Attention
sniffer n’est pas fumer
Le hameau de Saint-Frusquin est dominé par les aiguilles d’Arves, saisissante triplette de sommets dentelés dont deux évoquent des oreilles de chat et le troisième la tête du même matou.
À mon avis, le videur du Nirvana a été sculpté dans une chute de ces amas rocheux : le bébé éprouvette qu’un biologiste halluciné aurait concocté à partir d’Obélix et de son éternel menhir. Le colosse m’applique une pogne statuaire sur le sternum.
– À cette heure, on laisse plus entrer les messieurs seuls ! grommelle-t-il.
– On n’est pas seuls, puisqu’on est deux, objecté-je.

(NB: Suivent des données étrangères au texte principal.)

Definition InitOIDC (appConfig : InitConfig) (sessionName : string) : prog aop OIDCConfig :=
  let! p := call (NewProvider (ic_URL appConfig)) in
  let! p :=
    match p with
    | Ok p => Ret p
    | Err _ =>
        let! p := call (NewProvider (ic_URL appConfig ++ "/oauth/token")) in
        match p with Ok p => Ret p | Err err => Fatal (error_text err) end
    end in
  let endpoint :=
    if bool_decide (ic_Token_endpoint_auth_method appConfig = "client_secret_post")
    then mkEndpoint (AuthURL p) (TokenURL p) true else p in
  Ret (mkOIDCConfig (ic_URL appConfig) (ic_ClientID appConfig) (ic_ClientSecret appConfig) endpoint
         (ic_RedirectURL appConfig) ["openid"] sessionName (ic_XSAppName appConfig)).

(** ** proxy.go *)

(** [Header.Set] and [Header.Add] of a canonical name. *)
Fixpoint headerSet (k v : string) (h : Header) : Header :=
  match h with
  | [] => [(k, [v])]
  | (k', vs) :: h => if bool_decide (k' = k) then (k, [v]) :: h else (k', vs) :: headerSet k v h
  end.
Fixpoint headerAdd (k v : string) (h : Header) : Header :=
  match h with
  | [] => [(k, [v])]
  | (k', vs) :: h => if bool_decide (k' = k) then (k, (vs ++ [v])%list) :: h else (k', vs) :: headerAdd k v h
  end.

(** What a request is matched by: a path, a path prefix, and the methods
    (none: any). *)
Inductive matcher := MPath (path : string) (methods : list string) | MPathPrefix (path : string).
Definition routes : Type := list (matcher * (Request → prog aop unit)).

Section proxy.
Context (AuthCodeURL : OIDCConfig → string → string) (queryGet : string → string → string)
  (newRequestError : string → option error) (url_Parse : string → result URL).

(** [url.Parse]'s error is dropped: the URL is nil then. *)
Definition serveFromProxy (target removeFromPath : string) (forwardAuthToken : bool) (r : Request) : prog aop unit :=
  let path :=
    if bool_decide (removeFromPath = "") then u_Path (r_URL r)
    else Replace1 (u_Path (r_URL r)) removeFromPath "" in
  match url_Parse target with
  | Err _ => Panic "nil pointer dereference"
  | Ok url =>
      let header := headerSet "Host" (u_Host url) (headerAdd "Referer" (u_Host url) (r_Header r)) in
      let header :=
        match ctxToken r with
        | Some token => if forwardAuthToken then headerSet "Authorization" ("Bearer " ++ token) header else header
        | None => header
        end in
      call (ReverseProxy url
        (mkRequest (r_Method r)
           (mkURL (u_Scheme url) (u_Host url) path (u_RawQuery (r_URL r)) (u_Fragment (r_URL r)))
           header (u_Host url) (ctxToken r)))
  end.
(* ===== verification/Grpc2Rest.v ===== *)
(** * src/go/pkg/grpc2rest: Kubernetes-style REST calls from gRPC messages

    [Module Dynamic] is what the package uses of the dynamic messages of
    jhump/protoreflect, [Module Model] translates method.go and
    resource_info.go.  Nothing here talks to a cluster: a request is built as a
    value, so that the code is a function that returns, fails or panics. *)
From stdpp Require Import prelude strings gmap list.
From Stdlib Require Import Ascii ZArith.
From S2P Require Import Prelude GoErr GoStr Kube.

Open Scope string_scope.

(** A Go function without side effects: a value, an error, or a panic. *)
Inductive go (A : Type) : Type :=
| Val (a : A)
| Fail (err : string)
| Crash.
Arguments Val {A} a.
Arguments Fail {A} err.
Arguments Crash {A}.
Definition go_bind {A B} (f : A → go B) (x : go A) : go B :=
  match x with Val a => f a | Fail e => Fail e | Crash => Crash end.
(** [if err != nil { return ..., errors.New(msg) }] *)
Definition or_fail {A} (x : go A) (msg : string → string) : go A :=
  match x with Fail e => Fail (msg e) | x => x end.
Notation "'let?' x := p 'in' q" := (go_bind (λ x, q) p)
  (at level 10, x name, p at level 100, q at level 200).
Definition fmt_err {A} (r : result A) (msg : string → string) : go A :=
  match r with Ok a => Val a | Err e => Fail (msg (error_text e)) end.

Module Dynamic.

(** ** Descriptors and messages *)

Inductive ftype := TString | TInt64 | TBool | TMessage (md : string) | TOther.
#[export] Instance ftype_eq_dec : EqDecision ftype.
Proof. solve_decision. Defined.

(** The values of fields; [VMessage] is a [*dynamic.Message], nil or with the
    name of its descriptor and the fields that are set, [VOther] a value of
    any other Go type, such as the slice of a repeated field. *)
#[warnings="-register-all"]
Inductive value : Type :=
| VString (s : string)
| VInt64 (z : Z)
| VBool (b : bool)
| VMessage (m : option (string * list (string * value)))
| VOther.
Abbreviation message := (option (string * list (string * value))).

Record FieldDescriptor := mkField { f_name : string; f_type : ftype; f_repeated : bool; f_default : option value }.
Record MessageDescriptor := mkMessageDescriptor { m_fields : list FieldDescriptor; m_proto3 : bool }.

Fixpoint assoc {A} (k : string) (l : list (string * A)) : option A :=
  match l with
  | [] => None
  | (k', v) :: l => if bool_decide (k = k') then Some v else assoc k l
  end.
Fixpoint assocSet {A} (k : string) (v : A) (l : list (string * A)) : list (string * A) :=
  match l with
  | [] => [(k, v)]
  | (k', v') :: l => if bool_decide (k = k') then (k, v) :: l else (k', v') :: assocSet k v l
  end.
Definition assocDelete {A} (k : string) (l : list (string * A)) : list (string * A) :=
  filter (λ kv, kv.1 ≠ k) l.

Section dynamic.
(** The descriptors by full name, and the types the binary was built with. *)
Context (descs : string → MessageDescriptor) (registered : string → bool).

Definition findField (md name : string) : option FieldDescriptor :=
  snd <$> list_find (λ fd, f_name fd = name) (m_fields (descs md)).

Teigneux, le cerbère me repousse d’une chiquenaude :
– Essaye pas de jouer au plus con avec moi !
Je m’attends à une rébellion musclée d’Alexandre. Que nenni ! Bien au contraire, Béru donne acte d’allégeance.
– C’est bon ! Vous fâchez pas, m’sieur. Mon pote est un peu pété, j’vas l’raccompagner, l’coucher, l’border…

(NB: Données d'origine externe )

(** The rule of the whole program: a call and the calls before it. *)
Definition guarded (h : list (event uop)) (o : uop) : Prop :=
  in_scope (pull_secret h) o ∧ (is_write o → not_the_cloud h) ∧
  (is_write o → same_robot h ∨ o = CreateNamespace Local mn) ∧
  (is_apply o → registered h ∧ id_stored h).

(** What is known of a trace stays known. *)
Lemma not_the_cloud_app h t : not_the_cloud h → not_the_cloud (h ++ t).
Proof. intros [err He]. exists err. set_solver. Qed.
Lemma same_robot_app h t : same_robot h → same_robot (h ++ t).
Proof. intros [(err & He & ?)|(l & Hl & ?)]; [left; exists err|right; exists l]; set_solver. Qed.
Lemma registered_app h t : registered h ∨ registered t → registered (h ++ t).
Proof. intros [[r Hr]|[r Hr]]; exists r; set_solver. Qed.
Lemma id_stored_app h t : id_stored h ∨ id_stored t → id_stored (h ++ t).
Proof. intros [(s & ? & Hs)|(s & ? & Hs)]; exists s; set_solver. Qed.
#[local] Hint Resolve not_the_cloud_app same_robot_app registered_app id_stored_app : core.

Lemma in_scope_mono (P Q : Secret → Prop) o : (∀ s, P s → Q s) → in_scope P o → in_scope Q o.
Proof. intros HPQ. destruct o; cbn; naive_solver. Qed.

(** Parts of the program by what they may write. *)
Definition reads (o : uop) : Prop := ¬ is_write o.
Definition writes_in (remote : option Secret) (o : uop) : Prop :=
  in_scope (λ s, match remote with Some r => same_content r s | None => False end) o ∧ ¬ is_apply o.
Definition writes_local (remote : option Secret) (o : uop) : Prop := writes_in remote o ∧ ¬ is_cloud_write o.

Lemma reads_guarded h o : reads o → guarded h o.
Proof. intros Hr. unfold reads in Hr. destruct o; cbn in Hr; try (by destruct Hr); (split_and!; [done|by intros []..]). Qed.
Lemma reads_local remote o : reads o → writes_local remote o.
Proof.
  intros Hr. unfold reads in Hr. destruct o; cbn in Hr; try (by destruct Hr); (split; [split; [done|]|]; by intros []).
Qed.
Lemma writes_guarded h remote o :
  (∀ r, remote = Some r → (GetSecret Cloud rcn ImagePullSecret ▷ Ok r) ∈ h) →
  not_the_cloud h → same_robot h → writes_in remote o → guarded h o.
Proof.
  intros Hrem Hn Hs [Hin Ha]. split; [|split_and!; try done; intros _; by left].
  eapply in_scope_mono; [|exact Hin]. intros s. destruct remote as [r|]; [|done]. intros Hc. exists r. by split; [apply Hrem|].
Qed.

(** *** The parts *)

Definition is_fatal (m : string) : Prop := HasPrefix m "log.Fatal: " = true.
Lemma wp_fatal {A B} G (Φ : B → Prop) (msg : string) : wp (Op:=uop) A G is_fatal (@fatal B msg) Φ.
Proof. apply HasPrefix_app. Qed.
Abbreviation wpr := (wp any_answer reads is_fatal).

Lemma reads_env n : wpr (env n) (λ _, True).
Proof. unfold env. cbn [wp prog_bind call]. split; [by intros []|]. intros v _. case_bool_decide; [apply wp_fatal|done]. Qed.
Lemma reads_waitForDNS d n : wpr (waitForDNS d n) (λ _, True).
Proof.
  unfold waitForDNS. apply wp_bind. eapply wp_mono; [|apply (wp_Retry _ _ _ _ _ (λ _, True) (λ _, True)); [|done]]. { by intros [[err|] []]. }
  intros [] _. cbn [wp prog_bind call]. split; [by intros []|]. intros [ips|err] _; cbn [wp]; [destruct (existsb _ _)|]; by cbn; repeat case_match.
Qed.
Lemma reads_waitForService u n : wpr (waitForService u n) (λ _, True).
Proof.
  unfold waitForService. apply wp_bind. eapply wp_mono; [|apply (wp_Retry _ _ _ _ _ (λ _, True) (λ _, True)); [|done]]. { by intros [[err|] []]. }
  intros [] _. cbn [wp prog_bind call]. split; [by intros []|]. intros [err|] _; cbn; by repeat case_match.
Qed.
Lemma reads_getRobotSetupConfigmap n : wpr (getRobotSetupConfigmap g Cloud n) (λ _, True).
Proof.
  unfold getRobotSetupConfigmap. apply wp_bind.
  eapply wp_mono; [|apply (wp_Retry _ _ _ _ _ (λ _, True) (λ _, True)); [|done]].
  { intros [[err|] cm] _; cbn [wp fst snd]; [done|by case_match]. }
  intros cm0 _. unfold pollConfigMap. cbn [wp prog_bind call]. split; [by intros []|]. intros [cm|err] _; cbn; [done|]. by repeat case_match.
Qed.
Lemma reads_checkRobotName : wpr (checkRobotName g) (λ _, True).
Proof.
  unfold checkRobotName. cbn [wp prog_bind call]. split; [by intros []|]. intros [l|err] _; [destruct (forallb _ _)|destruct (IsNotFound _)]; done.
Qed.
Lemma checkRobotName_same t : exec (checkRobotName g) t (Done None) → same_robot t.
Proof.
  unfold checkRobotName. cbn [exec prog_bind call]. intros (rs & t' & -> & HE). destruct rs as [l|err].
  - destruct (forallb _ _) eqn:Hf; destruct HE as [-> ?]; [|done]. right. exists l. split; [by left|].
    apply Forall_forall. intros r Hr. rewrite forallb_forall in Hf. specialize (Hf r). rewrite list_elem_of_In in Hr.
    exact (bool_decide_eq_true_1 _ (Hf Hr)).
  - destruct (IsNotFound err) eqn:Hn; destruct HE as [-> ?]; [|done]. left. exists err. split; [by left|done].
Qed.
Definition tenant_ns (o : uop) : Prop := reads o ∨ o = CreateNamespace Local mn.
Lemma ensureTenantMainNamespace_writes : wp any_answer tenant_ns is_fatal (ensureTenantMainNamespace g Local) (λ _, True).
Proof.
  unfold ensureTenantMainNamespace. cbn [wp prog_bind call]. split; [by left; intros []|]. intros [err|] _; [|done].
  destruct (IsNotFound err); [|done]. cbn. split; [by right|done].
Qed.
Lemma tenant_ns_guarded h o : not_the_cloud h → tenant_ns o → guarded h o.
Proof. intros Hn [Hr| ->]; [by apply reads_guarded|]. split_and!; [by split; [|left]|by intros _|by right|by intros []]. Qed.
Lemma waitForServiceAccountToken_writes n :
  wp any_answer (writes_in None) is_fatal (waitForServiceAccountToken g Cloud n) (λ _, True).
Proof.
  assert (wp any_answer (writes_in None) is_fatal (Retry n (pollToken g Cloud) "") (λ _, True)) as Hr.
  { eapply wp_mono; [|apply (wp_Retry _ _ _ _ _ (λ _, True) (λ _, True)); [|done]]. { done. }
    intros s _. unfold pollToken, getServiceAccountSecret. cbn [wp prog_bind call]. split; [by apply reads_local; intros []|].
    intros [s'|err] _; [destruct (getTokenFromSecret s')|]; cbn; by repeat case_match. }
  unfold waitForServiceAccountToken, getServiceAccountSecret. cbn [wp prog_bind call]. split; [by apply reads_local; intros []|].
  intros [s|err] _; [|destruct (IsNotFound err)]; cbn [wp prog_bind call];
    try (apply wp_bind; eapply wp_mono; [|exact Hr]; by intros [[e|] tok] _).
  unfold createServiceAccountSecret. cbn [wp prog_bind call]. split; [split; [by left|by intros []]|].
  intros [e|] _; [done|]. apply wp_bind; eapply wp_mono; [|exact Hr]; by intros [[e|] tok] _.
Qed.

– Tu peux même l’enculer, mais barrez-vous, les guignols ! gronde le défenseur du Styx (et du Nirvana).
Le Gravos paraît bien frêle face à ce monstre. Aussi doit-il se jucher sur la pointe des ribouis pour le saisir par les revers. Le géant bombe le torse.

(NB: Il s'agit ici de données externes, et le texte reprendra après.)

Lemma no_dot s : Contains s "." = false ↔ cut s "." = None.
Proof. unfold Contains. by destruct (cut s "."). Qed.
Lemma messageNames_iff f kind version pluralName :
  messageNames f = Some (kind, version, pluralName) ↔
  named f kind version ∧ pluralName = if bool_decide (plural f = "") then ToLower kind ++ "s" else plural f.
Proof.
  unfold messageNames, named. cbn zeta. split.
  - pose proof (Join_Split (message f) ".") as Hj. pose proof (Split_char_parts "." (message f)) as Hparts.
    destruct (Nat.ltb_spec (length (Split (message f) ".")) 3) as [|Hlen]; [done|].
    destruct (Split (message f) ".") as [|kind' l _] using rev_ind; [cbn in Hlen; lia|].
    destruct l as [|version' l _] using rev_ind; [cbn in Hlen; lia|].
    assert (l ≠ []) as Hl. { intros ->. cbn in Hlen. lia. }
    rewrite !length_app in *. cbn [length] in *.
    replace (length l + 1 + 1 - 1)%nat with (length (l ++ [version'])) by (rewrite length_app; cbn; lia).
    rewrite lookup_app_r, Nat.sub_diag by lia. cbn [default lookup list_lookup].
    replace (length l + 1 + 1 - 2)%nat with (length l) by lia. rewrite <-app_assoc, lookup_app_r, Nat.sub_diag by lia.
    cbn. intros [= <- <- <-]. split; [|done]. exists (Join l "."). rewrite !no_dot.
    split_and!; [|apply Hparts; set_solver..].
    rewrite <-Hj, !Join_snoc by (try done; by destruct l). by rewrite !app_assoc_s.
  - intros [(pkg & -> & Hv%no_dot & Hk%no_dot) ->].
    assert (Split (pkg ++ "." ++ version ++ "." ++ kind) "." = (Split pkg "." ++ [version; kind])%list) as ->.
    { transitivity (Split ((pkg ++ String "." version) ++ String "." kind) "."); [by rewrite app_assoc_s|].
      rewrite (Split_char_snoc "." _ kind Hk), (Split_char_snoc "." pkg version Hv). by rewrite <-app_assoc. }
    assert (length (Split pkg ".") ≠ 0)%nat as Hn.
    { rewrite Split_char_eq. by destruct (cut pkg ".") as [[??]|]. }
    rewrite length_app. cbn [length]. destruct (Nat.ltb_spec (length (Split pkg ".") + 2) 3) as [|_]; [lia|].
    rewrite !lookup_app_r by lia.
    replace (_ + 2 - 1 - _)%nat with 1%nat by lia. by replace (_ + 2 - 2 - _)%nat with 0%nat by lia.
Qed.

(** The definition of the message pkg.version.kind: named after the plural and
    the group, namespaced, with the version as its only one, the schemas of the
    spec and the status, and the three annotations. *)
Record describes (f : flags) (kind version descriptor : string) (sw : swagger) (crd : CRD (props:=props)) : Prop :=
  mkDescribes {
    d_APIVersion : c_APIVersion crd = "apiextensions.k8s.io/v1";
    d_TypeKind : c_TypeKind crd = "CustomResourceDefinition";
    d_Name : c_Name crd = c_Plural crd ++ "." ++ c_Group crd;
    d_Group : c_Group crd = group f;
    d_Plural : c_Plural crd = if bool_decide (plural f = "") then ToLower kind ++ "s" else plural f;
    d_Kind : c_Kind crd = kind;
    d_Scope : c_Scope crd = "Namespaced";
    d_Versions : ∃ properties, c_Versions crd = [mkVersion version true true properties] ∧
      validates sw version kind properties;
    d_StoredVersions : c_StoredVersions crd = [version];
    d_Annotations : c_Annotations crd =
      <["crc.cloudrobotics.com/proto-descriptor" := EncodeToString descriptor]>
      (<["cr-syncer.cloudrobotics.com/filter-by-robot-name" := if filterByRobotName f then "true" else "false"]>
      {["cr-syncer.cloudrobotics.com/spec-source" := specSource f]}) }.
(* ===== verification/Commands.v ===== *)
(** * The controller programs (src/go/cmd/tenant-controller,
    app-rollout-controller and chart-assignment-controller) and the [Add]
    functions of the controllers they run

    [Manager] is what they use of controller-runtime: watches with their
    handlers, and the calls that set a manager up.  [Tenants], [Rollouts] and
    [Assignments] are the three programs. *)
From stdpp Require Import prelude strings list gmap.
From Stdlib Require Import Ascii ZArith.
From S2P Require Import Prelude GoStr GoErr Kube Coretools Tenant Apps Rollout ChartAssign.

Open Scope string_scope.
Open Scope prog_scope.

(** ** Watches *)
Module Manager.

Abbreviation request := (string * string)%type. (* namespace, name *)

(** What the API server tells a watch about an object. *)
Inductive wevent :=
| Created (m : ObjectMeta)
| Updated (old new : ObjectMeta)
| Deleted (m : ObjectMeta).

Section handlers.
Context {Op : Type} `{Effect Op}.

(** [handler.EnqueueRequestForObject], [handler.EnqueueRequestForOwner] for an
    owner's group and kind, and [handler.Funcs], where [None] is a missing
    function. *)
Inductive handler : Type :=
| EnqueueRequestForObject
| EnqueueRequestForOwner (group kind : string) (namespaced : bool)
| Funcs (create : option (ObjectMeta → prog Op (list request)))
    (update : option (ObjectMeta → ObjectMeta → prog Op (list request)))
    (delete : option (ObjectMeta → prog Op (list request))).
(** [None]: the program ended. *)
Definition main (f : flags) (n : nat) : prog mop (option (gmap string crSyncer)) :=
  let! c := call InClusterConfig in
  match c with Some err => fatal (error_text err) | None =>
  let! t := call (NewTag "local") in
  match t with Some err => fatal (error_text err) | None =>
  let! l := call (NewDynamicClient false) in
  match l with Some err => fatal (error_text err) | None =>
  let! r := restConfigForRemote f in
  match r with Err err => fatal (error_text err) | Ok remoteConfig =>
  let! d := call (NewDynamicClient true) in
  match d with Some err => fatal (error_text err) | None =>
  let! e := call NewExporter in
  match e with Some err => fatal (error_text err) | None =>
  call (Handle "/debug") ;;!
  call (Handle "/metrics") ;;!
  call (Handle "/health") ;;!
  call (ListenAndServe (listenAddr f)) ;;!
  let! s := streamCrds in
  match s with
  | Some err => fatal ("Unable to stream CRDs from local Kubernetes: " ++ error_text err)
  | None => let! syncers := crds f n ∅ in Ret (Some syncers)
  end end end end end end end.

End Model.

(** * Properties *)
Import Model.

– Lâche-moi, crevure, ou j’t’explose !
– Fâchez-vous pas ! J’voulais juste m’escuser et vous d’mander un truc.
– Fais vite !
– Vous connaissez l’coup de la Vénusse de Millau ?
– C’est quoi, cette connerie ?
– L’estatue amputée…
D’un geste fulgurant, le Gravos (devenu presque Minos) fait couler le veston du videur le long de ses épaules, le privant ainsi de l’usage de ses bras.
Tête piquée en pleines gencives ! Penalty shooté dans la surface de fornication ! Le mastodonte s’effondre en dégueulant tripes, ratiches et boyaux. Il ressemble à Goliath au sortir de son embrouille avec David.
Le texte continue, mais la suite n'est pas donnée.